**Exercise details:**
From the entries below, copy exactly the lines from the one that contains "(key : string)" through the one that contains "gmap string pyval).", both included, and only those.
==============================
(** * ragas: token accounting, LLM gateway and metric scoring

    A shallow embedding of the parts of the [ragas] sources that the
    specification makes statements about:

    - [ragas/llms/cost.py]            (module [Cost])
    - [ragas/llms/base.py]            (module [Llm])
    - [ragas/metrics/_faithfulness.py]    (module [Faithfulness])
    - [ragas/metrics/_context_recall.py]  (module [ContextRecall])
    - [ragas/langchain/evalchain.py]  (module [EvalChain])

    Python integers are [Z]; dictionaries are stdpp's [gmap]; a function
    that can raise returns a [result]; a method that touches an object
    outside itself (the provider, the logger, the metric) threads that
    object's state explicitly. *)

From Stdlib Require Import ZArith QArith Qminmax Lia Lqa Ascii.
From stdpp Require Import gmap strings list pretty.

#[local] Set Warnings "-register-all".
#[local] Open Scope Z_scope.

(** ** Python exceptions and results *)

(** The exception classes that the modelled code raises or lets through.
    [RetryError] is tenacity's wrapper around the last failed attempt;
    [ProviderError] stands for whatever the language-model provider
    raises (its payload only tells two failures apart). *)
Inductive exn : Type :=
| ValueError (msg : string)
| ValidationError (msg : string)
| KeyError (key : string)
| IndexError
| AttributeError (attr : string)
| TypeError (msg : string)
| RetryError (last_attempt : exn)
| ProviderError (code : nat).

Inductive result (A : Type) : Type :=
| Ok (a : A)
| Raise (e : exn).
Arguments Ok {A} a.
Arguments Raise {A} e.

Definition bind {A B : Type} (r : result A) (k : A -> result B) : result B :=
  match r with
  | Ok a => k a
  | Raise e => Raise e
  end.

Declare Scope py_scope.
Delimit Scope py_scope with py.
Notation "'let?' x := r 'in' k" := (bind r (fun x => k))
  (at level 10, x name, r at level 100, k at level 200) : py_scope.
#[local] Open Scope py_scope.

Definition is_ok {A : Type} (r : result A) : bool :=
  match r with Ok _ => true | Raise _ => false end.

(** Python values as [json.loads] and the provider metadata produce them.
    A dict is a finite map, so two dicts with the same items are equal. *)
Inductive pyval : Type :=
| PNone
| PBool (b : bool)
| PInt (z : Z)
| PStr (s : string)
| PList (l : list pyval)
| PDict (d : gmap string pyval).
==============================
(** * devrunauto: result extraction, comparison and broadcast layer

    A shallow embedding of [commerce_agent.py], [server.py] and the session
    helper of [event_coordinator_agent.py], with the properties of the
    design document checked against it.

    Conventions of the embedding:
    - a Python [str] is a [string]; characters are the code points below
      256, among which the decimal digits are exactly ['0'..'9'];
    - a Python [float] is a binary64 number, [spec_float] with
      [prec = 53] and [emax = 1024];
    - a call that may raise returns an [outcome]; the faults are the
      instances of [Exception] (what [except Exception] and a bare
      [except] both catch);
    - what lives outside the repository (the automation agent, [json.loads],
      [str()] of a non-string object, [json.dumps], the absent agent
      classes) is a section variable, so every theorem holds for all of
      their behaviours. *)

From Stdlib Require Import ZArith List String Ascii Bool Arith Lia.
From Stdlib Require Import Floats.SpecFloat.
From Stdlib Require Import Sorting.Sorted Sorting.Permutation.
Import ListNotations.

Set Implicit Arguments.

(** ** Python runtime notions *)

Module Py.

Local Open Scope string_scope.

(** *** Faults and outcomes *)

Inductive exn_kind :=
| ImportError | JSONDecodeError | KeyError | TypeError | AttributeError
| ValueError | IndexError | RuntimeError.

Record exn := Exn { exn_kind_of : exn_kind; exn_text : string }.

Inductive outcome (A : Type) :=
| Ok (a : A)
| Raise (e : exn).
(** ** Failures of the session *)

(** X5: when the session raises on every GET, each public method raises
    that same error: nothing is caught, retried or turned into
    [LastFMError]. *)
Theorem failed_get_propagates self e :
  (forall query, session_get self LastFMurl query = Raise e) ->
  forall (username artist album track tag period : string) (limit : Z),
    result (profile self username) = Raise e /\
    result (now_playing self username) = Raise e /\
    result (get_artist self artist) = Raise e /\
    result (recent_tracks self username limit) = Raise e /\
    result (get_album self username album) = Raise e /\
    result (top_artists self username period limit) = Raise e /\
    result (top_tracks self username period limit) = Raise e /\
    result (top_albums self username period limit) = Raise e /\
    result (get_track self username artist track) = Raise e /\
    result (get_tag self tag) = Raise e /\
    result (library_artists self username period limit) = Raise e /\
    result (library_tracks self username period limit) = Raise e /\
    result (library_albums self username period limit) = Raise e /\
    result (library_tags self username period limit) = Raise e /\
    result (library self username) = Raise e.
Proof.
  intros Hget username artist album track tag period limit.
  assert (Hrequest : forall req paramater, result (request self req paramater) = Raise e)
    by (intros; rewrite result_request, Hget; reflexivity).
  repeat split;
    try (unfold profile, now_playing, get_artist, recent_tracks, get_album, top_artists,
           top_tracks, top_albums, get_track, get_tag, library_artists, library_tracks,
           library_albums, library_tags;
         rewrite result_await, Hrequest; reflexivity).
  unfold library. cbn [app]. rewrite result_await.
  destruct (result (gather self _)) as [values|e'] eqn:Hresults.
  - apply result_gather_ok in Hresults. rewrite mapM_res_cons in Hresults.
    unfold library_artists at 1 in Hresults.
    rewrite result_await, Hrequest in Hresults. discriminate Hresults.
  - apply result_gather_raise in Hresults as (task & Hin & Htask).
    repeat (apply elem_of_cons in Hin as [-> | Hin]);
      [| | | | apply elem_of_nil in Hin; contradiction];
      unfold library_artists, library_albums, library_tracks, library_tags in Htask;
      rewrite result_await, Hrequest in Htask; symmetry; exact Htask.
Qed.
==============================
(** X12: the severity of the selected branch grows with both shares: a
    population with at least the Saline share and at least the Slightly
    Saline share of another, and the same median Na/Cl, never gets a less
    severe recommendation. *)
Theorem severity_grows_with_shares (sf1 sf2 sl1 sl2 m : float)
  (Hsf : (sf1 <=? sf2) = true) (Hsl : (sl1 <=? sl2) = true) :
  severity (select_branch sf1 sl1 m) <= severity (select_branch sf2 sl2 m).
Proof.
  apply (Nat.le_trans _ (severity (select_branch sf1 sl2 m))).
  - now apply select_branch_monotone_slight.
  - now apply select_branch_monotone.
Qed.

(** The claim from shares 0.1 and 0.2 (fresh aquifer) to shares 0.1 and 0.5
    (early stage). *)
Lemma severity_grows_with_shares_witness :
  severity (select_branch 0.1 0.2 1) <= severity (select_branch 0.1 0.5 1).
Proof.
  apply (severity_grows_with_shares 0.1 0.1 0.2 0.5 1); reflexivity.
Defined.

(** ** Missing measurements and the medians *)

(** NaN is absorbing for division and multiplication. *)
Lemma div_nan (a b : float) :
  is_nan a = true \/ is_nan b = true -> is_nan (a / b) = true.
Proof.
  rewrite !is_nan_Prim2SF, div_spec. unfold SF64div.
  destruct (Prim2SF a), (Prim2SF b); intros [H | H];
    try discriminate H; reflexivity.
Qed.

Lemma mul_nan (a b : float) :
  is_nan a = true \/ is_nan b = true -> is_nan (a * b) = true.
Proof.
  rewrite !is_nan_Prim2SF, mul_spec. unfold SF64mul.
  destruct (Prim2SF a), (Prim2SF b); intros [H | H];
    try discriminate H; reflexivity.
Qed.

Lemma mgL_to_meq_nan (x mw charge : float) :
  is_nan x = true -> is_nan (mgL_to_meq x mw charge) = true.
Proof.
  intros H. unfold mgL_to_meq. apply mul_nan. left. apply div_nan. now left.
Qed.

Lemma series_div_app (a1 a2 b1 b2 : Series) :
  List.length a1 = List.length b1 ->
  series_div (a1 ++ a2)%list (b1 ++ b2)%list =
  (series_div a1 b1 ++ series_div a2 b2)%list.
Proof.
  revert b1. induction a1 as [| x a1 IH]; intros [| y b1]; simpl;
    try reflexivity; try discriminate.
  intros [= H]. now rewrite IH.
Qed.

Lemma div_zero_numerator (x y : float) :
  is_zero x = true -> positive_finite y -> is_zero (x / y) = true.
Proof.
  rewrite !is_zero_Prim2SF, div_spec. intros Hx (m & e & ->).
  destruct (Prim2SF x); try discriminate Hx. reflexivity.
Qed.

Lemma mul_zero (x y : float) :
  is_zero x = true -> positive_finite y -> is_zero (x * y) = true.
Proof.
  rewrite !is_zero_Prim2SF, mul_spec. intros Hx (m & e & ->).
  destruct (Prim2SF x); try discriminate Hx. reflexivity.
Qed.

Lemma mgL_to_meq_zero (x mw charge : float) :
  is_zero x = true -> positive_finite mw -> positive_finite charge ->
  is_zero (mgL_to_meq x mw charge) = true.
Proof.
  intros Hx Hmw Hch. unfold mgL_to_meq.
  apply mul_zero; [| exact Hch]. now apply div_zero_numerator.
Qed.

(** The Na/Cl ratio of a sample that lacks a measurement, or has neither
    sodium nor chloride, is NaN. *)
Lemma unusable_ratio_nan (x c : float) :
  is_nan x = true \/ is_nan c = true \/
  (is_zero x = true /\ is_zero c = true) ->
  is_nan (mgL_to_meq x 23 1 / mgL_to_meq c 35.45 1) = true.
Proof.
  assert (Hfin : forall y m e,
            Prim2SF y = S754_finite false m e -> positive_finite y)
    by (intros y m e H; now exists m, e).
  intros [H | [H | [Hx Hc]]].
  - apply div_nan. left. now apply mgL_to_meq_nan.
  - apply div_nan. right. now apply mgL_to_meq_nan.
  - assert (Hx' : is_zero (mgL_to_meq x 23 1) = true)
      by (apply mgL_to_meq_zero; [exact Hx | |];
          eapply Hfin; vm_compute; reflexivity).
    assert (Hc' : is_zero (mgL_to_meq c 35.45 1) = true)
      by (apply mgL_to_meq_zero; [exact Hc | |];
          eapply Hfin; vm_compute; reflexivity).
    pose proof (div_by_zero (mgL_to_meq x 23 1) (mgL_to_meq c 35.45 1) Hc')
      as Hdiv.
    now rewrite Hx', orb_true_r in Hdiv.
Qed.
==============================
**Worked solution:**
| KeyError (key : string)
| IndexError
| AttributeError (attr : string)
| TypeError (msg : string)
| RetryError (last_attempt : exn)
| ProviderError (code : nat).

Inductive result (A : Type) : Type :=
| Ok (a : A)
| Raise (e : exn).
Arguments Ok {A} a.
Arguments Raise {A} e.

Definition bind {A B : Type} (r : result A) (k : A -> result B) : result B :=
  match r with
  | Ok a => k a
  | Raise e => Raise e
  end.

Declare Scope py_scope.
Delimit Scope py_scope with py.
Notation "'let?' x := r 'in' k" := (bind r (fun x => k))
  (at level 10, x name, r at level 100, k at level 200) : py_scope.
#[local] Open Scope py_scope.

Definition is_ok {A : Type} (r : result A) : bool :=
  match r with Ok _ => true | Raise _ => false end.

(** Python values as [json.loads] and the provider metadata produce them.
    A dict is a finite map, so two dicts with the same items are equal. *)
Inductive pyval : Type :=
| PNone
| PBool (b : bool)
| PInt (z : Z)
| PStr (s : string)
| PList (l : list pyval)
| PDict (d : gmap string pyval).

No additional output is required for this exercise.